Last reviewed: September 19, 2010 ~4 min read

¶ … tale of Hansel and Gretel

Once upon a time, there was an honest woodcutter with two children named Hansel and Gretel. The woodcutter told the children that if it was a mild winter, many people would not want to buy logs and kindling, and the family income would very likely decrease. Sure enough, there was no snow, and few people needed wood for their fireplaces. Given that the demand for firewood was dependent upon the probability of a warm winter, the little family grew hungrier and hungrier. Despite the desperation of the family, the woodcutter remarried. The children's stepmother was wicked and jealous. "See reason," she told the woodcutter. "Our survival and the children's are mutually exclusive events. We can make enough money to feed ourselves, or feed the children but our budget does not allow for the outcome of our collective survival: a principle as simple as the addition principle in probability. Either A, we survive, or B, the children survive, but A and B. cannot occur simultaneously."

The stepmother convinced the woodcutter to lead the children away into the woods and abandon them in a clearing. "Perhaps they will survive there, and fend for themselves," she said. So one day, the woodcutter took Hansel and Gretel on one of his journeys.
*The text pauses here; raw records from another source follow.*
(* ===== verification/Malloc.v ===== *)
(** * kernel/mm/malloc.c: the kernel heap

    [kmalloc] takes blocks from a pool of address ranges kept by the range
    allocator, and asks [kmem_alloc] for pages when the pool has no block that
    is large enough.  A block starts with two words, its size and the size
    asked for.  The state is the kernel memory of Kmem.v, the lock, the
    processor, and the contents of memory by virtual address; an access to an
    address that the page tables do not map faults. *)

From stdpp Require Import base numbers list gmap strings fin_maps functions.
From S2P Require Import Prelude UtList MemUtil Bytes Range RangeSpec RangeRefine Allocator VmMap Paging Kmem Registers Sync.

Record mstate := MState {
  m_kern : kstate;
  _malloc_lock : spinlock;
  m_mem : Z → Z;
  m_eflags : Z;
  m_tid : Z
}.

Definition set_kern (k : kstate) (s : mstate) : mstate := MState k (_malloc_lock s) (m_mem s) (m_eflags s) (m_tid s).
Definition set_mlock (l : spinlock) (s : mstate) : mstate := MState (m_kern s) l (m_mem s) (m_eflags s) (m_tid s).
Definition set_mem (m : Z → Z) (s : mstate) : mstate := MState (m_kern s) (_malloc_lock s) m (m_eflags s) (m_tid s).

#[global] Instance mstate_cpu : Cpu mstate := {
  eflags := m_eflags;
  set_eflags f s := MState (m_kern s) (_malloc_lock s) (m_mem s) f (m_tid s);
  current_tid := m_tid
}.
#[global] Instance mstate_cpu_laws : CpuLaws mstate.
Proof. split; try done. by intros []. Qed.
He left them in a clearing alone and headed home without telling his son and daughter. However, Hansel, who had sensed that something was afoot before he left the family cottage, had scattered stones as the children walked, so they could find their way back along the path. Hansel's stones were unusual: bright pink stones he had gathered from the family garden. By deploying sequential counting techniques and leaving a stone every fifth step, the children were able to retrace their paths. The children found their way back easily: "the presence of a path, even a path of stones ensures we can find our way," said Hansel. "The presence of a path is a complementary event to being lost: without a path one can never lose one's bearings."
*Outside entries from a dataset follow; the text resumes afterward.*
(* ===== verification/Timer.v ===== *)
(** * kernel/kern/time.c and kernel/kern/timer.c: the clock and the timers

    Near timers count microseconds down and are kept in the order of what is
    left; far timers have a time of day, and become near timers ten seconds
    before it.  Both are doubly linked lists of structs from the kernel heap,
    guarded by one recursive lock.  A callback is a pointer; calling it is an
    argument of the model. *)

From stdpp Require Import base numbers list gmap strings fin_maps sorting.
From Stdlib Require Import Sorted.
From S2P Require Import Prelude UtList MemUtil Range Allocator VmMap Paging Kmem Malloc Dlist Listsort Registers Sync Kheap.

(** ** time.c *)

Record timeval := Timeval { tv_sec : Z; tv_usec : Z }.

(** [long] division truncates; the quotient and the remainder are converted
    to [time_t], an unsigned 64-bit type, and the remainder back to [long]. *)
Definition time_normalise (tv : timeval) : timeval :=
  let usecs_per_sec := 1000000 in
  let s := u64 (Z.quot (tv_usec tv) usecs_per_sec) in
  let us := u64 (Z.rem (tv_usec tv) usecs_per_sec) in
  let sec := u64 (tv_sec tv + s) in
  let usec := s32 us in
  if usec <? 0 then Timeval (u64 (sec - 1)) (s32 (usec + usecs_per_sec)) else Timeval sec usec.

(** The normalised copy of [diff] is not used. *)
Definition time_add (dest diff : timeval) : timeval :=
  let dest := time_normalise dest in
  Timeval (u64 (tv_sec dest + tv_sec diff)) (s32 (tv_usec dest + tv_usec diff)).

(** The normalised copies of [a] and [b] are not used. *)
Definition time_cmp (a b : timeval) : Z :=
  if tv_sec a <? tv_sec b then -1
  else if tv_sec b <? tv_sec a then 1
  else s32 (tv_usec a - tv_usec b).

(** ** timer.c *)

Abbreviation NEAR_THRESHOLD_SECS := 10 (only parsing).

Record timer_at_time := TimerAtTime {
  ft_id : Z;
  ft_time : timeval;
  ft_next : Z;
  ft_prev : Z;
  ft_callback : Z;
  ft_data : Z
}.
Record timer_at_offset := TimerAtOffset {
  nt_id : Z;
  delay : Z;
  nt_next : Z;
  nt_prev : Z;
  nt_callback : Z;
  nt_data : Z
}.
Abbreviation sizeof_timer_at_time := 32 (only parsing).
Abbreviation sizeof_timer_at_offset := 24 (only parsing).

Definition set_delay (d : Z) (t : timer_at_offset) : timer_at_offset :=
  TimerAtOffset (nt_id t) d (nt_next t) (nt_prev t) (nt_callback t) (nt_data t).

Definition near_links : dlinks timer_at_offset := {|
  dl_prev := nt_prev; dl_next := nt_next;
  dl_set_prev p t := TimerAtOffset (nt_id t) (delay t) (nt_next t) p (nt_callback t) (nt_data t);
  dl_set_next p t := TimerAtOffset (nt_id t) (delay t) p (nt_prev t) (nt_callback t) (nt_data t)
|}.
Definition far_links : dlinks timer_at_time := {|
  dl_prev := ft_prev; dl_next := ft_next;
  dl_set_prev p t := TimerAtTime (ft_id t) (ft_time t) (ft_next t) p (ft_callback t) (ft_data t);
  dl_set_next p t := TimerAtTime (ft_id t) (ft_time t) p (ft_prev t) (ft_callback t) (ft_data t)
|}.
#[export] Instance near_laws : DLLaws near_links.
Proof. split; try done. by intros []. Qed.
#[export] Instance far_laws : DLLaws far_links.
Proof. split; try done. by intros []. Qed.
However, the next time the children were not so fortunate. Hansel's father took away the stones from the boy, and so the children only had scraps of bread to scatter on the path, to find their way back. The hungry birds in the sky pecked away at the bread. The presence of the birds was an independent event unrelated to the travails of the children: it could not be foreseen and would have not made getting loss more or less probable if Hansel had used stones. But with bread, alas, that was not the case.

"Don't the leaves of the trees look strange?" said Gretel. The conifers of the evergreen trees around the children were organized in perfect Pascal's triangles. The strangeness of the land of probability was confirmed when they came upon a gingerbread house covered with chocolate shingles and lollypops in every permutation of the colors of the rainbow (Hansel and Gretel calculated the possible combinations). Had the children been less hungry and weary they would have further calculated a subset of probabilities that the individual who owned such an abode was likely to be a witch, and that the outcome of events was likely to be ugly, but they were too hungry and simply dug in to the bounty before their eyes.
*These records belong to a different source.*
(* ===== verification/Uart.v ===== *)
(** * kernel/ia32/uart.c: the serial ports

    The registers of a 16550 are bytes with bit fields; kernel/ia32/arch/uart.h
    names the fields; those the driver uses are here.  The loops that wait for the device end when the device
    is ready; [spin_limit] bounds the number of times they look. *)

From stdpp Require Import base numbers list gmap strings.
From S2P Require Import Prelude MemUtil Ports.

(** ** Registers and their fields *)

Abbreviation UART_UART_BAUD := 115200 (only parsing).

Inductive uart_model := uart_unknown | uart_8250 | uart_16450 | uart_16550 | uart_16550A | uart_16750 | uart_unsupported.
Definition uart_models : list string := ["unknown"; "8250"; "16450"; "16550"; "16550A"; "16750"; "unsupported"]%string.
Definition uart_model_value (m : uart_model) : nat :=
  match m with
  | uart_unknown => 0 | uart_8250 => 1 | uart_16450 => 2 | uart_16550 => 3 | uart_16550A => 4 | uart_16750 => 5 | uart_unsupported => 6
  end.

Record uart_caps := UartCaps {
  model : uart_model;
  has_fifo : bool;
  scratch_reg : bool;
  receive_fifo_size : Z;
  transmit_fifo_size : Z
}.

Abbreviation UART_DIVISOR_LATCH_LSB := 0 (only parsing).
Abbreviation UART_INTERRUPT_ENABLE_REG := 1 (only parsing).
Abbreviation UART_DIVISOR_LATCH_MSB := 1 (only parsing).
Abbreviation UART_INTERRUPT_IDENT_REG := 2 (only parsing).
Abbreviation UART_FIFO_CTRL_REG := 2 (only parsing).
Abbreviation UART_LINE_CTRL_REG := 3 (only parsing).
Abbreviation UART_MODEM_CTRL_REG := 4 (only parsing).
Abbreviation UART_LINE_STATUS_REG := 5 (only parsing).
Abbreviation UART_SCRATCH_REG := 7 (only parsing).

Abbreviation UART_COM1 := 1016 (only parsing). (* 0x3f8 *)
Abbreviation uart_lcr_dlab_on := 1 (only parsing).
Abbreviation uart_lcr_dlab_off := 0 (only parsing).
Abbreviation uart_lcr_no_parity := 0 (only parsing).
Abbreviation uart_lcr_one_stop_bit := 0 (only parsing).
Abbreviation uart_iir_fifo_reserved_condition := 1 (only parsing).
Abbreviation uart_iir_fifo_enabled := 3 (only parsing).
Abbreviation uart_fcr_fourteen_bytes := 3 (only parsing).

Abbreviation UART_LCR_SET_STOP_BITS uart value := (withbit uart 2 value) (only parsing).
Abbreviation UART_LCR_SET_PARITY uart value := (withbits uart 3 5 value) (only parsing).
Abbreviation UART_LCR_SET_DLAB uart value := (withbit uart 7 value) (only parsing).

Abbreviation UART_IIR_GET_64_BYTE_BUFFER_ENABLED uart := (getbit uart 5) (only parsing).
Abbreviation UART_IIR_GET_FIFO_STATUS uart := (getbits uart 6 7) (only parsing).

Abbreviation UART_FCR_SET_ENABLED uart value := (withbit uart 0 value) (only parsing).
Abbreviation UART_FCR_SET_CLEAR_RX_FIFO uart value := (withbit uart 1 value) (only parsing).
Abbreviation UART_FCR_SET_CLEAR_TX_FIFO uart value := (withbit uart 2 value) (only parsing).
Abbreviation UART_FCR_SET_INT_TRIGGER_LEVEL uart value := (withbits uart 6 7 value) (only parsing).

Abbreviation UART_MCR_SET_DATA_TERMINAL_READY uart value := (withbit uart 0 value) (only parsing).
Abbreviation UART_MCR_SET_REQUEST_TO_SEND uart value := (withbit uart 1 value) (only parsing).
Abbreviation UART_MCR_SET_INT_ENABLE_OR_AUX_OUT_2 uart value := (withbit uart 3 value) (only parsing).

Abbreviation UART_LSR_GET_DATA_AVAILABLE uart := (getbit uart 0) (only parsing).
Abbreviation UART_LSR_GET_THR_EMPTY uart := (getbit uart 5) (only parsing).

(** ** Operations *)

(** A state with byte memory. *)
Class HasBytes (S : Type) := {
  the_bytes : S → bytes;
  set_bytes : bytes → S → S
}.
Definition on_bytes {S A} `{HasBytes S} (m : M bytes A) : M S A := zoom the_bytes set_bytes m.

Section Uart.
Context {S} `{Ports S}.
Variable dev : list io_event → Z → Z.
Variable spin_limit : nat.

Definition uart_write_reg (port reg value : Z) : M S unit := outb (port + reg) value.
Definition uart_read_reg (port reg : Z) : M S Z := inb dev (port + reg).

(** A division by zero traps.  No quotient is 0, so the message about a
    spurious rate is never printed. *)
Definition uart_calc_uart_divisor (desired_baud : Z) : M S Z :=
  if desired_baud =? 0 then fault else mret (u16 (UART_UART_BAUD / desired_baud)).

Definition uart_write_baud (port baud : Z) : M S unit :=
  divisor ← uart_calc_uart_divisor baud;
  let d_hi := u8 (Z.shiftr divisor 8) in
  let d_lo := u8 divisor in
  uart_write_reg port UART_DIVISOR_LATCH_LSB d_lo;;
  uart_write_reg port UART_DIVISOR_LATCH_MSB d_hi.

Definition uart_init : M S unit := mret tt.

Definition uart_enable (port : Z) : M S unit :=
  uart_write_reg port UART_INTERRUPT_ENABLE_REG 0;;
  let lcr := u8 (UART_LCR_SET_DLAB 0 uart_lcr_dlab_on) in
  uart_write_reg port UART_LINE_CTRL_REG lcr;;
  uart_write_baud port 38400;;
  let lcr := u8 (UART_LCR_SET_DLAB lcr uart_lcr_dlab_off) in
  let lcr := u8 (UART_LCR_SET_PARITY lcr uart_lcr_no_parity) in
  let lcr := u8 (UART_LCR_SET_STOP_BITS lcr uart_lcr_one_stop_bit) in
  uart_write_reg port UART_LINE_CTRL_REG lcr;;
  let fcr := u8 (UART_FCR_SET_ENABLED 0 1) in
  let fcr := u8 (UART_FCR_SET_CLEAR_RX_FIFO fcr 1) in
  let fcr := u8 (UART_FCR_SET_CLEAR_TX_FIFO fcr 1) in
  let fcr := u8 (UART_FCR_SET_INT_TRIGGER_LEVEL fcr uart_fcr_fourteen_bytes) in
  uart_write_reg port UART_FIFO_CTRL_REG fcr;;
  let mcr := u8 (UART_MCR_SET_DATA_TERMINAL_READY 0 1) in
  let mcr := u8 (UART_MCR_SET_REQUEST_TO_SEND mcr 1) in
  let mcr := u8 (UART_MCR_SET_INT_ENABLE_OR_AUX_OUT_2 mcr 1) in
  uart_write_reg port UART_MODEM_CTRL_REG mcr.

Definition uart_is_transmit_fifo_empty (port : Z) : M S bool :=
  lsr ← uart_read_reg port UART_LINE_STATUS_REG;
  mret (UART_LSR_GET_THR_EMPTY lsr =? 1).
Definition uart_is_receive_fifo_empty (port : Z) : M S bool :=
  lsr ← uart_read_reg port UART_LINE_STATUS_REG;
  mret (UART_LSR_GET_DATA_AVAILABLE lsr =? 0).

Fixpoint transmit_wait (fuel : nat) (port : Z) : M S unit :=
  match fuel with
  | O => nofuel
  | Datatypes.S fuel => e ← uart_is_transmit_fifo_empty port; if negb e then transmit_wait fuel port else mret tt
  end.
Definition uart_transmit_fifo_spinwait : Z → M S unit := transmit_wait spin_limit.

Fixpoint receive_wait (fuel : nat) (port : Z) : M S unit :=
  match fuel with
  | O => nofuel
  | Datatypes.S fuel => e ← uart_is_receive_fifo_empty port; if (e : bool) then receive_wait fuel port else mret tt
  end.
Definition uart_receive_fifo_spinwait : Z → M S unit := receive_wait spin_limit.

(** The values given to [kprintf]. *)
Definition uart_print_info (caps : uart_caps) : option string * bool * bool * Z * Z :=
  (uart_models !! Nat.min (uart_model_value uart_unsupported) (uart_model_value (model caps)),
   has_fifo caps, scratch_reg caps, receive_fifo_size caps, transmit_fifo_size caps).

Definition uart_fingerprint_uart (port : Z) (result : uart_caps) : M S uart_caps :=
  let fcr := u8 (UART_FCR_SET_ENABLED 0 1) in
  let fcr := u8 (UART_FCR_SET_CLEAR_RX_FIFO fcr 1) in
  let fcr := u8 (UART_FCR_SET_CLEAR_TX_FIFO fcr 1) in
  uart_write_reg port UART_FIFO_CTRL_REG fcr;;
  let scratch := 42 in
  uart_write_reg port UART_SCRATCH_REG scratch;;
  r ← uart_read_reg port UART_SCRATCH_REG;
  let scratch_ok := scratch =? r in
  iir ← uart_read_reg port UART_INTERRUPT_IDENT_REG;
  if UART_IIR_GET_FIFO_STATUS iir =? uart_iir_fifo_enabled then
    if negb (UART_IIR_GET_64_BYTE_BUFFER_ENABLED fcr =? 0) then mret (UartCaps uart_16750 true scratch_ok 64 64)
    else mret (UartCaps uart_16550A true scratch_ok 16 16)
  else if UART_IIR_GET_FIFO_STATUS fcr =? uart_iir_fifo_reserved_condition then mret (UartCaps uart_16550 true scratch_ok 1 1)
  else mret (UartCaps (if scratch_ok then uart_16450 else uart_8250) false scratch_ok (receive_fifo_size result) (transmit_fifo_size result)).

Definition uart_putc_sync (port c : Z) : M S unit :=
  uart_transmit_fifo_spinwait port;;
  outb port c.

Fixpoint puts_loop `{HasBytes S} (fuel : nat) (port s c : Z) : M S unit :=
  match fuel with
  | O => nofuel
  | Datatypes.S fuel =>
      if negb (c =? 0) then
        uart_putc_sync port c;;
        c ← on_bytes (load8 (u32 (s + 1)));
        puts_loop fuel port (u32 (s + 1)) c
      else mret tt
  end.
Definition uart_puts_sync `{HasBytes S} (port s : Z) : M S unit :=
  c ← on_bytes (load8 s);
  st ← get;
  puts_loop (Datatypes.S (base.size (the_bytes st))) port s c.

Definition uart_getc_sync (port : Z) : M S Z :=
  uart_receive_fifo_spinwait port;;
  c ← inb dev port;
  mret (s8 c).

(** ** Sending a character *)

(** The accesses after [k] looks at the line status. *)
Fixpoint polled (k : nat) (port : Z) (tr : list io_event) : list io_event :=
  match k with
  | O => tr
  | Datatypes.S k => polled k port (In (u16 (port + 5)) (u8 (dev tr (u16 (port + 5)))) :: tr)
  end.

(** Whatever was done before, the transmitter is empty at one of the next [spin_limit] looks. *)
Definition serial_ready (port : Z) : Prop :=
  ∀ tr, ∃ k, (k < spin_limit)%nat ∧ UART_LSR_GET_THR_EMPTY (u8 (dev (polled k port tr) (u16 (port + 5)))) = 1.

Context `{!PortsLaws S}.

Lemma transmit_wait_spec port k : ∀ fuel (s : S),
  (k < fuel)%nat → UART_LSR_GET_THR_EMPTY (u8 (dev (polled k port (io_trace s)) (u16 (port + 5)))) = 1 →
  ∃ ins, Forall is_in ins ∧ transmit_wait fuel port s = Ret tt (set_io_trace (ins ++ io_trace s) s).
Proof.
  induction k as [|k IH]; intros [|fuel] s Hf Hr; try lia; cbn [transmit_wait];
    set (v := u8 (dev (io_trace s) (u16 (port + 5)))); set (s1 := set_io_trace (In (u16 (port + 5)) v :: io_trace s) s);
    (assert (E : uart_is_transmit_fifo_empty port s = Ret (UART_LSR_GET_THR_EMPTY v =? 1) s1) by done); step E.
  - cbn [polled] in Hr. fold v in Hr. rewrite Hr. exists [In (u16 (port + 5)) v]. split; [by repeat constructor|done].
  - destruct (UART_LSR_GET_THR_EMPTY v =? 1); cbn [negb].
    + exists [In (u16 (port + 5)) v]. split; [by repeat constructor|done].
    + cbn [polled] in Hr. fold v in Hr. assert (Et : io_trace s1 = In (u16 (port + 5)) v :: io_trace s) by apply io_trace_set.
      rewrite <- Et in Hr. destruct (IH fuel s1 ltac:(lia) Hr) as (ins & Hi & E2). exists (ins ++ [In (u16 (port + 5)) v]).
      split; [apply Forall_app; split; [done|by repeat constructor]|]. rewrite E2, Et. unfold s1. by rewrite set_io_trace_set, <- app_assoc.
Qed.

Lemma putc_sync_spec port c (s : S) : serial_ready port →
  ∃ ins, Forall is_in ins ∧ uart_putc_sync port c s = Ret tt (set_io_trace (Out (u16 port) (u8 c) :: ins ++ io_trace s) s).
Proof.
  intros Hr. destruct (Hr (io_trace s)) as (k & Hk & Ht).
  destruct (transmit_wait_spec port k spin_limit s Hk Ht) as (ins & Hi & E). exists ins. split; [done|].
  unfold uart_putc_sync, uart_transmit_fifo_spinwait. step E. unfold outb, modify. by rewrite io_trace_set, set_io_trace_set.
Qed.
End Uart.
Even the theoretical probability that the house was owned by a witch was high, given its curious ability to remain perfectly intact, despite rain, insects, and other likely outdoor events that should crumble its cinnamon-sprinkled surface. And sure enough, witch popped out her head, and demanded the children pay for the shingles of peppermint and the windowpanes of spun sugar they had ripped from the structure of her home.